(Stored data)

::::::

(** ** Refusals *)

Definition hidden_code (s : scopeKind) : option string :=
  match s with
  | scopeStack => Some "no_such_stack" | scopeDeployment => Some "no_such_deployment" | scopeJob => Some "no_such_job" | scopeMonitor => Some "no_such_monitor"
  | scopeVolumeSource => Some "no_such_source" | scopeWebhook => Some "no_such_webhook" | _ => None
  end.
(** Whether the object a path names is there, as far as the store says. *)
Definition there (rt : route) (rq : HttpRequest) : res LookErr unit :=
  let found (o : res LookErr string) := match o with Ok _ => Ok tt | Err e => Err e end in
  match rt_scope rt with
  | scopeStack => found (stack_env objs (rq_value rq "id"))
  | scopeDeployment => match deployment_stack objs (rq_value rq "id") with Ok st => found (stack_env objs st) | Err e => Err e end
  | scopeJob => found (job_env objs (rq_value rq "id"))
  | scopeMonitor => found (monitor_env objs (rq_value rq "id"))
  | scopeVolumeSource => found (source_env objs (rq_value rq "id"))
  | scopeWebhook => found (webhook_env objs (rq_value rq "id"))
  | _ => Ok tt
  end.
(** C26: A refusal gives nothing away and is kept. When a route does not let a caller
    through it says one thing: at an object named in the path, that there is no such
    object — whether there is none or it is on a host the caller may not see — and
    elsewhere that the permission is missing; only when the store cannot say which, it
    is an error of the server's. Nothing changes but the record, which gets one line,
    for what was tried and the capability that was missing, exactly when there was
    something to refuse. *)
Theorem refusals_are_alike (rt : route) (w w1 : Web) (rq : HttpRequest) (c : Caller) (o : Outcome) :
  guard objs rt w rq c = Some (w1, o) -> (forall h oc rq1, o <> Reached h oc rq1) ->
  o = match there rt rq with
      | Err StoreFails => Answered 500 "internal"
      | _ => match hidden_code (rt_scope rt) with Some code => Answered 404 code | None => Answered 403 "forbidden" end
      end /\
  w_db w1 = w_db w /\ w_caps w1 = w_caps w /\
  w_audit w1 = w_audit w ++ (match there rt rq with Ok _ => [mkLine (us_id (ca_user c)) (caller_label c) (denied_action rq) (first_of (rq_value rq "id") (rq_value rq "name")) "denied" ("missing_capability:" +:+ cap_Name (cap_of rt))] | Err _ => [] end).
Proof.
  intros H Hno. unfold guard, there in *. destruct (rt_scope rt); try done;
    try (injection H as <- <-; by destruct (Hno (rt_h rt) (Some c) rq));
    unfold RequireCap, RequireCapAnywhere, requireOnStack, requireOnDeployment, requireOnJob, requireOnMonitor, requireOnVolumeSource, requireOnWebhook, Deny, hidden, unlooked in H;
    repeat (match type of H with context [match ?x with _ => _ end] => destruct x eqn:? end); injection H as <- <-; simpl; rewrite ?app_nil_r; try done;
    by destruct (Hno (rt_h rt) (Some c) rq).
Qed.
(** A page of another site reaches nothing. A request that would change
    something and comes, as the browser says, from another site, is refused before
    anything looks at it, signed in or not. *)
Theorem cross_site_reaches_nothing (w : Web) (rq : HttpRequest) (now : Z) :
  safe_method (rq_method rq) = false -> (rq_site rq = "cross-site" \/ rq_site rq = "same-site" \/ (rq_site rq = "" /\ rq_origin rq <> "" /\ match host (rq_origin rq) with Some h => fold h (rq_host rq) = false | None => True end)) ->
  Handler objs fold host w rq now = Some (w, Answered 403 "csrf").
Proof.
  intros Hm Hs. unfold Handler, CSRF. rewrite Hm. destruct Hs as [->|[->|(-> & Ho & Hh)]]; [done|done|]. simpl. rewrite bool_decide_eq_false_2 by done. unfold originMatches. simpl. destruct (host _) as [h|]; [by rewrite Hh|done].
Qed.
End Cases.

(** ** What the table asks for *)

Definition cap_mode (c : Cap) : option CapMode := Mode <$> List.find (fun d => bool_decide (DCap d = c)) All.
Definition scopable (c : Cap) : bool := match List.find (fun d => bool_decide (DCap d = c)) All with Some d => match Scope d with ScopeEnv => true | _ => false end | None => false end.
(** Reads that disclose more than a view, and writes that need no more than one. *)
Definition telling_reads : list string := ["GET /api/tokens/all"; "GET /api/clusters/{cluster}/cleanup"; "GET /api/agents"; "GET /api/clusters/{cluster}/swarm/tokens"; "GET /api/stacks/{id}/env/{key}/reveal"; "GET /api/stacks/{id}/secrets/{name}/reveal"; "GET /api/backups/{id}/download"; "GET /api/gitcreds/host-keys"; "GET /api/settings/cleanup"].
Definition harmless_writes : list string := ["POST /api/auth/logout"; "POST /api/tokens"; "DELETE /api/tokens/{id}"; "POST /api/compose/images"; "POST /api/compose/tag-check"; "POST /api/compose/latest-hint"; "POST /api/manifest/plan"; "POST /api/manifest/apply"].
Definition is_get (rt : route) : bool := bool_decide (mux.p_method (mux.parsePattern (rt_pattern rt)) = "GET").
Definition is_view (rt : route) : bool := match rt_cap rt with Some c => match cap_mode c with Some ModeView => true | _ => false end | None => true end.
(** What a route asks for fits what it does. A read asks for nothing more than to
    view, except for the nine that disclose secrets, credentials or what they would
    do; a write always asks for more than to view, except for one's own session and
    tokens, three previews and the manifest, whose handler asks per resource. A
    capability that cannot be limited to a host is never checked at one. *)
Theorem routes_ask_enough (rt : route) : rt ∈ apiRoutes ->
  (is_get rt = true -> is_view rt = true \/ rt_pattern rt ∈ telling_reads) /\
  (is_get rt = false -> (rt_cap rt <> None /\ is_view rt = false) \/ rt_pattern rt ∈ harmless_writes) /\
  (forall c, rt_cap rt = Some c -> scopable c = false -> rt_scope rt = scopeGlobal).
Proof.
  intros Hr. assert (forallb (fun rt => (if is_get rt then is_view rt || bool_decide (rt_pattern rt ∈ telling_reads) else negb (is_view rt) || bool_decide (rt_pattern rt ∈ harmless_writes)) &&
    match rt_cap rt with Some c => scopable c || bool_decide (rt_scope rt = scopeGlobal) | None => true end) apiRoutes = true) as H by (vm_compute; reflexivity).
  rewrite forallb_elem in H. specialize (H rt Hr). cbv beta in H. apply andb_prop in H as [H1 H2]. split_and!.
  - intros Hg. rewrite Hg in H1. apply orb_prop in H1 as [?|H1]; [by left|right]. by apply bool_decide_eq_true in H1.
  - intros Hg. rewrite Hg in H1. apply orb_prop in H1 as [H1|H1]; [left|right; by apply bool_decide_eq_true in H1]. apply negb_true_iff in H1. split; [|done]. unfold is_view in H1. by destruct (rt_cap rt).
  - intros c Hc Hs. rewrite Hc, Hs in H2. by apply bool_decide_eq_true in H2.
Qed.

(** The handlers of a run of [AuthRuns]. *)
Definition handler_of (e : WebEvent) : option string :=
  match e with
  | ELogout _ _ => Some "handleLogout" | EMint _ _ _ _ _ _ => Some "handleCreateToken" | EMintBot _ _ _ _ _ _ _ => Some "handleCreateBotToken" | EDropToken _ _ _ => Some "handleDeleteToken"
  | ECreateUser _ _ _ _ _ => Some "handleCreateUser" | EUpdateUser _ _ _ _ _ => Some "handleUpdateUser" | EDeleteUser _ _ _ => Some "handleDeleteUser" | EPassword _ _ _ _ _ => Some "handleSetUserPassword" | ERoles _ _ _ _ => Some "handleSetUserRoles"
  | ECreateProvider _ _ _ _ => Some "handleCreateProvider" | EUpdateProvider _ _ _ _ => Some "handleUpdateProvider" | EDeleteProvider _ _ _ => Some "handleDeleteProvider" | ETestProvider _ _ _ _ => Some "handleTestProvider"
  | EMapping _ _ _ _ _ _ _ => Some "handleCreateMapping" | EDropMapping _ _ _ => Some "handleDeleteMapping"
  | _ => None
  end.
(** The gate of the sign-in model is the table's: what an event of a run asks for
    is what the one route of its handler asks for, everywhere. *)
Theorem gate_is_the_table (e : WebEvent) (need : option Cap) (rq : HttpRequest) (now : Z) (h : string) :
  request_of e = Some (need, rq, now) -> handler_of e = Some h ->
  exists rt, List.filter (fun r => bool_decide (rt_h r = h)) apiRoutes = [rt] /\ rt_cap rt = need /\ rt_scope rt = match need with Some _ => scopeGlobal | None => scopeNone end.
Proof. destruct e; try done; intros [= <- _ _] [= <-]; eexists; (split; [vm_compute; reflexivity|done]). Qed.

::::::

● WORK TO BE COMPLETED
Only the lines above, from the first through the one holding "scopeStack => Some", are to be output, and they must be copied exactly.

● TASK RESULT
(** ** Refusals *)

Definition hidden_code (s : scopeKind) : option string :=
  match s with
  | scopeStack => Some "no_such_stack" | scopeDeployment => Some "no_such_deployment" | scopeJob => Some "no_such_job" | scopeMonitor => Some "no_such_monitor"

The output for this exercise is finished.